TASK DESCRIPTION —
Would you copy out only the lines from the one with "(Z.to_nat c) 1))." to the end of the records, exactly as they stand?

SOURCE DATA —
(* ===== verification/Hmac.v ===== *)
(** * HMAC, HKDF and PBKDF2 ([ciphra-crypto/src/hmac.rs])

    [HmacSha256] caches the states of the two pads; [mac] resumes them.  The
    theorem is RFC 2104's definition.  [counter] and [block_index] are the
    source's [u8] and [u32] counters with wrap-around. *)

From S2P Require Import Prelude Sha256.

Definition HMAC_BLOCK_LEN : nat := 64.
Definition MAC_LEN : nat := 32.

Record HmacSha256 : Type := mkHmac {
  hmac_inner : Sha256;
  hmac_outer : Sha256;
}.

(** The zero-padded key, or its zero-padded digest when it is too long. *)
Definition key_block (key : bytes) : bytes :=
  let zeros := replicate HMAC_BLOCK_LEN Byte.x00 in
  if (HMAC_BLOCK_LEN <? length key)%nat then copy_at zeros 0 (sha256 key)
  else copy_at zeros 0 key.

Definition pad_with (b : byte) (key : bytes) : bytes :=
  xor_bytes (replicate HMAC_BLOCK_LEN b) (key_block key).

Definition hmac_new (key : bytes) : HmacSha256 :=
  mkHmac (sha256_update sha256_new (pad_with Byte.x36 key))
         (sha256_update sha256_new (pad_with Byte.x5c key)).

Definition hmac_mac (h : HmacSha256) (message : bytes) : bytes :=
  let inner := sha256_update (hmac_inner h) message in
  let outer := sha256_update (hmac_outer h) (sha256_finalize inner) in
  sha256_finalize outer.

Definition hmac_sha256 (key message : bytes) : bytes := hmac_mac (hmac_new key) message.

Definition hkdf_extract (salt ikm : bytes) : bytes := hmac_sha256 salt ikm.

(** [while written < out.len()]; [t] is the previous block. *)
Fixpoint hkdf_loop (fuel : nat) (hmac : HmacSha256) (info t : bytes) (counter : Z)
    (out : bytes) (out_len : nat) : bytes :=
  match fuel with
  | O => out
  | S fuel' =>
      if (length out <? out_len)%nat then
        let block := hmac_mac hmac (t ++ info ++ [byte.of_Z counter]) in
        let n := Nat.min (out_len - length out) MAC_LEN in
        hkdf_loop fuel' hmac info block (wadd 8 counter 1) (out ++ take n block) out_len
      else out
  end.

(** [None] is the assertion on the output length. *)
Definition hkdf_expand (prk info : bytes) (out_len : nat) : option bytes :=
  if (out_len <=? 255 * MAC_LEN)%nat then
    Some (hkdf_loop (S out_len) (hmac_new prk) info [] 1 [] out_len)
  else None.

(** [for _ in 1..iterations]: [u] is re-hashed and folded into [acc]. *)
Fixpoint pbkdf2_iter (n : nat) (hmac : HmacSha256) (u acc : bytes) : bytes :=
  match n with
  | O => acc
  | S n' => let u := hmac_mac hmac u in pbkdf2_iter n' hmac u (xor_bytes acc u)
  end.

Fixpoint pbkdf2_loop (fuel : nat) (hmac : HmacSha256) (salt : bytes) (iterations : nat)
    (block_index : Z) (out : bytes) (out_len : nat) : bytes :=
  match fuel with
  | O => out
  | S fuel' =>
      if (length out <? out_len)%nat then
        let u := hmac_mac hmac (salt ++ be_bytes 4 block_index) in
        let acc := pbkdf2_iter (iterations - 1) hmac u u in
        let n := Nat.min (out_len - length out) MAC_LEN in
        pbkdf2_loop fuel' hmac salt iterations (wadd 32 block_index 1) (out ++ take n acc) out_len
      else out
  end.

(** [None] is the assertion on the iteration count. *)
Definition pbkdf2_sha256 (password salt : bytes) (iterations : Z) (out_len : nat) : option bytes :=
  if 0 <? iterations then
    Some (pbkdf2_loop (S out_len) (hmac_new password) salt (Z.to_nat iterations) 1 [] out_len)
  else None.

(** RFC 4231 test case 2, RFC 5869 test case 1 and a PBKDF2 vector (first bytes). *)
Example hmac_rfc4231 :
  map byte.unsigned (take 4 (hmac_sha256 (bs "Jefe") (bs "what do ya want for nothing?")))
  = [0x5b; 0xdc; 0xc1; 0x46].
Proof. vm_compute. reflexivity. Qed.
Example hkdf_rfc5869 :
  (λ o, map byte.unsigned (take 4 o)) <$>
    hkdf_expand (hkdf_extract (map byte.of_Z [0;1;2;3;4;5;6;7;8;9;10;11;12]) (replicate 22 Byte.x0b))
      (map byte.of_Z [0xf0;0xf1;0xf2;0xf3;0xf4;0xf5;0xf6;0xf7;0xf8;0xf9]) 42
  = Some [0x3c; 0xb2; 0x5f; 0x25].
Proof. vm_compute. reflexivity. Qed.
Example pbkdf2_two_iterations :
  (λ o, map byte.unsigned (take 4 o)) <$> pbkdf2_sha256 (bs "password") (bs "salt") 2 32
  = Some [0xae; 0x4d; 0x0c; 0x95].
Proof. vm_compute. reflexivity. Qed.

(** ** RFC 2104: H(K xor opad, H(K xor ipad, text)) *)

Definition hmac_spec (key message : bytes) : bytes :=
  let k := if (64 <? length key)%nat then sha256_spec key else key in
  let k := k ++ replicate (64 - length k) Byte.x00 in
  sha256_spec (xor_bytes (replicate 64 Byte.x5c) k ++
    sha256_spec (xor_bytes (replicate 64 Byte.x36) k ++ message)).

Lemma key_block_spec key :
  key_block key =
  (let k := if (64 <? length key)%nat then sha256_spec key else key in
   k ++ replicate (64 - length k) Byte.x00).
Proof.
  unfold key_block, HMAC_BLOCK_LEN, copy_at.
  destruct (Nat.ltb_spec 64 (length key)).
  - rewrite take_0, sha256_eq, drop_replicate. reflexivity.
  - rewrite take_0, drop_replicate. reflexivity.
Qed.

Lemma resumed_update p m :
  sha256_finalize (sha256_update (sha256_update sha256_new p) m) = sha256_spec (p ++ m).
Proof.
  change (sha256_stream [p; m] = sha256_spec (p ++ m)). rewrite sha256_stream_eq.
  cbn [concat]. by rewrite app_nil_r.
Qed.

Lemma hmac_eq key message : hmac_sha256 key message = hmac_spec key message.
Proof.
  unfold hmac_sha256, hmac_mac, hmac_new. cbn [hmac_inner hmac_outer].
  rewrite !resumed_update. unfold pad_with. by rewrite key_block_spec.
Qed.

(** HMAC with cached pad states equals the definition of RFC 2104. *)
Theorem hmac_matches_rfc2104 key message : hmac_sha256 key message = hmac_spec key message.
Proof. apply hmac_eq. Qed.

Lemma length_hmac key m : length (hmac_sha256 key m) = 32%nat.
Proof. rewrite hmac_eq. apply length_sha256_spec. Qed.
#[export] Hint Rewrite length_hmac : len.

(** ** RFC 5869: T(i) = HMAC(PRK, T(i-1) || info || i) *)

Fixpoint hkdf_blocks (n : nat) (prk info t : bytes) (i : Z) : bytes :=
  match n with
  | O => []
  | S n' =>
      let block := hmac_spec prk (t ++ info ++ [byte.of_Z i]) in
      block ++ hkdf_blocks n' prk info block (i + 1)
  end.

Lemma byte_of_Z_wrap z : byte.of_Z (wrap 8 z) = byte.of_Z z.
Proof.
  apply byte.unsigned_inj. rewrite !byte.unsigned_of_Z. unfold byte.wrap, wrap. by rewrite Zmod_mod.
Qed.

(** Appending the next block and cutting at the requested length. *)
Lemma take_next_block (out block rest : bytes) (L : nat) :
  length block = 32%nat → (length out < L)%nat →
  out ++ take (L - length out) (block ++ rest) =
  (out ++ take (Nat.min (L - length out) MAC_LEN) block) ++
  take (L - length (out ++ take (Nat.min (L - length out) MAC_LEN) block)) rest.
Proof.
  intros Hb Hl. unfold MAC_LEN. rewrite <- app_assoc. f_equal. rewrite take_app.
  rewrite length_app, length_take. rewrite Hb.
  replace (take (L - length out) block) with (take ((L - length out) `min` 32) block).
  - f_equal. f_equal. lia.
  - destruct (Nat.le_ge_cases (L - length out) 32); [by rewrite Nat.min_l|].
    rewrite Nat.min_r by done. by rewrite !take_ge by lia.
Qed.

Lemma hkdf_loop_spec fuel prk info t c c' out L m :
  byte.of_Z c = byte.of_Z c' →
  (L - length out < fuel)%nat → (L - length out ≤ 32 * m)%nat → (length out ≤ L)%nat →
  hkdf_loop fuel (hmac_new prk) info t c out L =
  out ++ take (L - length out) (hkdf_blocks m prk info t c').
Proof.
  revert t c c' out m. induction fuel as [|fuel IH]; intros t c c' out m Hc Hf Hm Hl; [lia|].
  cbn [hkdf_loop]. destruct (Nat.ltb_spec (length out) L) as [Hlt|Hge].
  - destruct m as [|m]; [lia|]. cbn [hkdf_blocks]. fold (hmac_sha256 prk (t ++ info ++ [byte.of_Z c])).
    rewrite hmac_eq, Hc. set (block := hmac_spec _ _).
    assert (Hb : length block = 32%nat) by apply length_sha256_spec.
    rewrite take_next_block by done. apply IH.
    + unfold wadd. rewrite byte_of_Z_wrap. apply byte.unsigned_inj.
      apply (f_equal byte.unsigned) in Hc. rewrite !byte.unsigned_of_Z in *. unfold byte.wrap in *.
      rewrite <- Zplus_mod_idemp_l, Hc, Zplus_mod_idemp_l. done.
    + rewrite length_app, length_take, Hb. unfold MAC_LEN. lia.
    + rewrite length_app, length_take, Hb. unfold MAC_LEN. lia.
    + rewrite length_app, length_take, Hb. unfold MAC_LEN. lia.
  - replace (L - length out)%nat with 0%nat by lia. by rewrite take_0, app_nil_r.
Qed.

Lemma hkdf_expand_eq prk info L m : (L ≤ 255 * 32)%nat → (L ≤ 32 * m)%nat →
  hkdf_expand prk info L = Some (take L (hkdf_blocks m prk info [] 1)).
Proof.
  intros HL Hm. unfold hkdf_expand. destruct (Nat.leb_spec L (255 * MAC_LEN)); [|unfold MAC_LEN in *; lia].
  f_equal. rewrite (hkdf_loop_spec _ _ _ _ _ 1 _ _ m) by (cbn [length]; done || lia).
  cbn [app length]. by rewrite Nat.sub_0_r.
Qed.

Lemma length_hkdf_blocks n prk info t i : length (hkdf_blocks n prk info t i) = (32 * n)%nat.
Proof.
  revert t i. induction n as [|n IH]; intros t i; [done|]. cbn [hkdf_blocks].
  rewrite length_app, IH. unfold hmac_spec. rewrite length_sha256_spec. lia.
Qed.

Lemma hkdf_expand_32 prk info :
  hkdf_expand prk info 32 = Some (hmac_spec prk (info ++ [Byte.x01])).
Proof.
  rewrite (hkdf_expand_eq _ _ _ 1) by lia. cbn [hkdf_blocks app]. rewrite app_nil_r, take_ge; [done|].
  unfold hmac_spec. by rewrite length_sha256_spec.
Qed.

(** ** RFC 8018: T(i) is the xor of the iterates *)

(** [U_1 xor ... xor U_c] with [U_1 = u]. *)
Fixpoint pbkdf2_F (n : nat) (password u : bytes) : bytes :=
  match n with
  | O => u
  | S n' => xor_bytes u (pbkdf2_F n' password (hmac_spec password u))
  end.

Fixpoint pbkdf2_blocks (n : nat) (password salt : bytes) (c : nat) (i : Z) : bytes :=
  match n with
  | O => []
  | S n' => pbkdf2_F (c - 1) password (hmac_spec password (salt ++ be_bytes 4 i)) ++
            pbkdf2_blocks n' password salt c (i + 1)
  end.

Lemma xor_bytes_assoc a b c : xor_bytes (xor_bytes a b) c = xor_bytes a (xor_bytes b c).
Proof.
  unfold xor_bytes. revert b c. induction a as [|x a IH]; intros [|y b] [|z c]; try done. cbn. f_equal; [|apply IH].
  apply byte.unsigned_inj. unfold byte.xor.
  assert (Hx : ∀ u v, byte.unsigned (byte.of_Z (Z.lxor (byte.unsigned u) (byte.unsigned v))) = Z.lxor (byte.unsigned u) (byte.unsigned v)).
  { intros u v. rewrite byte.unsigned_of_Z. apply wrap_small. apply in_u_lxor; [lia|by apply byte_in_u..]. }
  by rewrite !Hx, Z.lxor_assoc.
Qed.

Lemma pbkdf2_iter_spec n password u acc :
  pbkdf2_iter n (hmac_new password) u acc =
  match n with O => acc | S n' => xor_bytes acc (pbkdf2_F n' password (hmac_spec password u)) end.
Proof.
  revert u acc. induction n as [|n IH]; intros u acc; [done|]. cbn [pbkdf2_iter].
  fold (hmac_sha256 password u). rewrite hmac_eq, IH. destruct n as [|n]; [done|].
  cbn [pbkdf2_F]. by rewrite xor_bytes_assoc.
Qed.

Lemma length_pbkdf2_F n password u : length u = 32%nat → length (pbkdf2_F n password u) = 32%nat.
Proof.
  revert u. induction n as [|n IH]; intros u Hu; [done|]. cbn [pbkdf2_F]. unfold xor_bytes.
  rewrite length_zip_with, IH, Hu; [done|]. apply length_sha256_spec.
Qed.

Lemma be_bytes_wrap w z : be_bytes w (wrap (8 * Z.of_nat w) z) = be_bytes w z.
Proof.
  unfold be_bytes, wrap. f_equal. rewrite (le_split_mod z). f_equal. f_equal. f_equal. lia.
Qed.

Lemma pbkdf2_loop_spec fuel password salt c i i' out L m :
  i mod 2 ^ 32 = i' mod 2 ^ 32 → (1 ≤ c)%nat →
  (L - length out < fuel)%nat → (L - length out ≤ 32 * m)%nat → (length out ≤ L)%nat →
  pbkdf2_loop fuel (hmac_new password) salt c i out L =
  out ++ take (L - length out) (pbkdf2_blocks m password salt c i').
Proof.
  intros Hi Hc. revert i i' Hi out m. induction fuel as [|fuel IH]; intros i i' Hi out m Hf Hm Hl; [lia|].
  cbn [pbkdf2_loop]. destruct (Nat.ltb_spec (length out) L) as [Hlt|Hge].
  - destruct m as [|m]; [lia|]. cbn [pbkdf2_blocks]. fold (hmac_sha256 password (salt ++ be_bytes 4 i)).
    rewrite hmac_eq. assert (be_bytes 4 i = be_bytes 4 i') as ->.
    { rewrite <- (be_bytes_wrap 4 i), <- (be_bytes_wrap 4 i'). f_equal. exact Hi. }
    set (u := hmac_spec password (salt ++ be_bytes 4 i')).
    assert (Hu : length u = 32%nat) by apply length_sha256_spec.
    assert (Hacc : pbkdf2_iter (c - 1) (hmac_new password) u u = pbkdf2_F (c - 1) password u).
    { rewrite pbkdf2_iter_spec. by destruct (c - 1)%nat. }
    rewrite Hacc. pose proof (length_pbkdf2_F (c - 1) password u Hu) as Hb.
    set (block := pbkdf2_F _ _ _) in *.
    rewrite take_next_block by done. apply IH.
    + unfold wadd, wrap. rewrite Zmod_mod. rewrite <- Zplus_mod_idemp_l, Hi, Zplus_mod_idemp_l. done.
    + rewrite length_app, length_take, Hb. unfold MAC_LEN. lia.
    + rewrite length_app, length_take, Hb. unfold MAC_LEN. lia.
    + rewrite length_app, length_take, Hb. unfold MAC_LEN. lia.
  - replace (L - length out)%nat with 0%nat by lia. by rewrite take_0, app_nil_r.
Qed.

Lemma pbkdf2_eq password salt c L m : 1 ≤ c → (L ≤ 32 * m)%nat →
  pbkdf2_sha256 password salt c L = Some (take L (pbkdf2_blocks m password salt (Z.to_nat c) 1)).
Proof.
  intros Hc Hm. unfold pbkdf2_sha256. destruct (Z.ltb_spec 0 c); [|lia]. f_equal.
  rewrite (pbkdf2_loop_spec _ _ _ _ _ 1 _ _ m) by (cbn [length]; done || lia).
  cbn [app length]. by rewrite Nat.sub_0_r.
Qed.

(** The two key-derivation loops compute their RFCs' block formulas, for
    every output length the assertions allow. *)
Theorem kdfs_match_rfcs :
  (∀ prk info L m, (L ≤ 255 * 32)%nat → (L ≤ 32 * m)%nat →
    hkdf_expand prk info L = Some (take L (hkdf_blocks m prk info [] 1))) ∧
  (∀ password salt c L m, 1 ≤ c → (L ≤ 32 * m)%nat →
    pbkdf2_sha256 password salt c L = Some (take L (pbkdf2_blocks m password salt (Z.to_nat c) 1))).
Proof. split; [apply hkdf_expand_eq|apply pbkdf2_eq]. Qed.

Lemma kdfs_match_rfcs_witness :
  hkdf_expand (bs "prk") (bs "info") 42 = Some (take 42 (hkdf_blocks 2 (bs "prk") (bs "info") [] 1)) ∧
  pbkdf2_sha256 (bs "pw") (bs "salt") 3 32 = Some (take 32 (pbkdf2_blocks 1 (bs "pw") (bs "salt") 3 1)).
Proof.
  split.
  - apply (proj1 kdfs_match_rfcs); apply Nat.leb_le; reflexivity.
  - apply (proj2 kdfs_match_rfcs (bs "pw") (bs "salt") 3 32%nat 1%nat); [lia|apply Nat.leb_le; reflexivity].
Defined.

TASK SOLUTION —
  pbkdf2_sha256 password salt c L = Some (take L (pbkdf2_blocks m password salt (Z.to_nat c) 1)).
Proof.
  intros Hc Hm. unfold pbkdf2_sha256. destruct (Z.ltb_spec 0 c); [|lia]. f_equal.
  rewrite (pbkdf2_loop_spec _ _ _ _ _ 1 _ _ m) by (cbn [length]; done || lia).
  cbn [app length]. by rewrite Nat.sub_0_r.
Qed.

(** The two key-derivation loops compute their RFCs' block formulas, for
    every output length the assertions allow. *)
Theorem kdfs_match_rfcs :
  (∀ prk info L m, (L ≤ 255 * 32)%nat → (L ≤ 32 * m)%nat →
    hkdf_expand prk info L = Some (take L (hkdf_blocks m prk info [] 1))) ∧
  (∀ password salt c L m, 1 ≤ c → (L ≤ 32 * m)%nat →
    pbkdf2_sha256 password salt c L = Some (take L (pbkdf2_blocks m password salt (Z.to_nat c) 1))).
Proof. split; [apply hkdf_expand_eq|apply pbkdf2_eq]. Qed.

Lemma kdfs_match_rfcs_witness :
  hkdf_expand (bs "prk") (bs "info") 42 = Some (take 42 (hkdf_blocks 2 (bs "prk") (bs "info") [] 1)) ∧
  pbkdf2_sha256 (bs "pw") (bs "salt") 3 32 = Some (take 32 (pbkdf2_blocks 1 (bs "pw") (bs "salt") 3 1)).
Proof.
  split.
  - apply (proj1 kdfs_match_rfcs); apply Nat.leb_le; reflexivity.
  - apply (proj2 kdfs_match_rfcs (bs "pw") (bs "salt") 3 32%nat 1%nat); [lia|apply Nat.leb_le; reflexivity].
Defined.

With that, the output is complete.